The API supports only **JSON** requests. You must specify the format using the `Content-Type` header.

```bash theme={null}
curl -X POST "https://public-api.stora.co/2025-09/contacts" \
 -H 'accept: application/json' \
 -H 'content-type: application/json' \
 -H 'authorization: Bearer ACCESS_TOKEN' \
 -d '{"full_name": "John Doe"}'
```

## Idempotent requests

The API supports [idempotency](https://developer.mozilla.org/en-US/docs/Glossary/Idempotent) for any `POST` request.

To make an idempotent `POST` request, provide an additional `Idempotency-Key: <key>` header.
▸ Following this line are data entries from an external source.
Lemma unlink_rep w ls p : Rep w ls -> 0 <= p < cap_ w -> Rep (unlink w p) (without p ls).
Proof.
  intros R Hp. pose proof (same_config_unlink w p) as SC. destruct SC as [C1 C2 C3 C4 C5 C6 C7].
  destruct (decide (slots_ w <= bucket (slot w p))) as [Hb|Hb].
  - assert (unlink w p = w) as ->.
    { unfold unlink. destruct (Z.leb_spec (slots_ w) (bucket (slot w p))); [done|lia]. }
    assert (HE : forall b, 0 <= b < slots_ w -> without p ls b = ls b).
    { intros b Hbb. apply filter_out. intros HI. destruct (rep_node _ _ _ _ R Hbb HI) as (_ & ? & _). lia. }
    destruct R. constructor; try done; intros q Hq; try (rewrite HE by done; auto).
    destruct (rep_slot0 q Hq) as [H1 [H2|[H2 H3]]]; [auto|].
    split; [done|right; split; [done|]]. by rewrite HE by lia.
  - assert (Hb' : bucket (slot w p) < slots_ w) by lia. clear Hb.
    destruct (unlink_linked _ _ _ R Hp Hb') as [HS HH].
    destruct (linked_sits _ _ _ R Hp Hb') as (Hb0 & l1 & l2 & S).
    assert (Hout : forall b, 0 <= b < slots_ w -> b <> bucket (slot w p) -> without p ls b = ls b).
    { intros b Hbb Hne. apply filter_out. intros HI. destruct (rep_node _ _ _ _ R Hbb HI) as (_ & ? & _). lia. }
    assert (Hin : without p ls (bucket (slot w p)) = l1 ++ l2).
    { unfold without. rewrite (sits_eq _ _ _ _ _ S). apply filter_out_mid; [apply (sits_nin1 _ _ _ _ _ S)|apply (sits_nin2 _ _ _ _ _ S)]. }
    pose proof R as [R1 R2 R3 R4 R5 R6 R7 R8 R9]. constructor; rewrite ?C1, ?C2, ?C3, ?C4, ?C6, ?C7; try done.
    + intros b Hbb. destruct (decide (b = bucket (slot w p))) as [->|Hne].
      * rewrite Hin. constructor.
        -- rewrite HH by lia. rewrite (dll_head _ _ _ (R7 _ Hbb)), (sits_eq _ _ _ _ _ S).
           destruct l1 as [|x l1]; cbn.
           ++ rewrite decide_True by done. apply (sits_next _ _ _ _ _ S).
           ++ rewrite decide_False; [done|]. intros [_ ->]. apply (sits_nin1 _ _ _ _ _ S). by left.
        -- intros k1 q k2 E. rewrite C1. destruct (sits_nodes _ _ _ _ _ _ _ _ R Hp Hb' S E) as (A & B & C & D & F).
           rewrite HS by done. rewrite decide_False by done. cbn. done.
      * rewrite Hout by done. apply (dll_frame w); [done| | |by apply R7].
        -- rewrite HH by lia. rewrite decide_False; [done|]. tauto.
        -- intros q Hq. destruct (rep_node _ _ _ _ R Hbb Hq) as (A & B & C).
           rewrite HS by done. rewrite decide_False by congruence. cbn.
           rewrite !decide_False; [done| |].
           ++ intros ->. pose proof (sits_next_in _ _ _ _ _ S C) as HI. apply Hne.
              destruct (rep_node w ls (bucket (slot w p)) (next (slot w p)) R) as (_ & D & _); [done| |congruence].
              rewrite (sits_eq _ _ _ _ _ S). set_solver.
           ++ intros ->. pose proof (sits_prev_in _ _ _ _ _ S C) as HI. apply Hne.
              destruct (rep_node w ls (bucket (slot w p)) (prev (slot w p)) R) as (_ & D & _); [done| |congruence].
              rewrite (sits_eq _ _ _ _ _ S). set_solver.
    + intros b Hbb. by apply NoDup_filter, R8.
    + intros q Hq. rewrite HS by done. case_decide as Hqp; cbn; [lia|].
      destruct (R9 q Hq) as [H1 [H2|[H2 H3]]]; [auto|]. split; [done|right; split; [done|]].
      unfold without. apply list_elem_of_filter. done.
Qed.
The key should be a unique value — a generated [UUID](https://en.wikipedia.org/wiki/Universally_unique_identifier) is a good choice.

```bash theme={null}
curl -X POST "https://public-api.stora.co/2025-09/contacts" \
 -H 'accept: application/json' \
 -H 'content-type: application/json' \
 -H 'authorization: Bearer ACCESS_TOKEN' \
 -H 'idempotency-key: UNIQUE_KEY' \
 -d '{"full_name": "John Doe"}'
```

### How it works

When you make a request with a new idempotency key, the API stores the response status code and body, whether the request succeeds or fails, for 24 hours.

If you send additional requests with the same key within that period, the API will return the exact same response, including any `400` or `500` errors.

After 24 hours, the stored response is invalidated, and the next request with that key will be processed and stored as if it were new.

## Rate limiting

The API uses rate limiting to ensure fair usage and maintain performance.

The default rate limit is:

* **10 requests per second**
* **60 requests per minute**

These limits may vary based on your subscription plan or specific agreements with Stora.

### Handling rate limits

If you exceed the rate limit, the API responds with a `429 Too Many Requests` status code. The response includes headers with your current rate limit status:

| Header            | Description                                                                 |
| ----------------- | --------------------------------------------------------------------------- |
| `RateLimit-Limit` | The maximum number of requests allowed in the current time window           |
| `RateLimit-Reset` | The time at which the current rate limit window resets in UTC epoch seconds |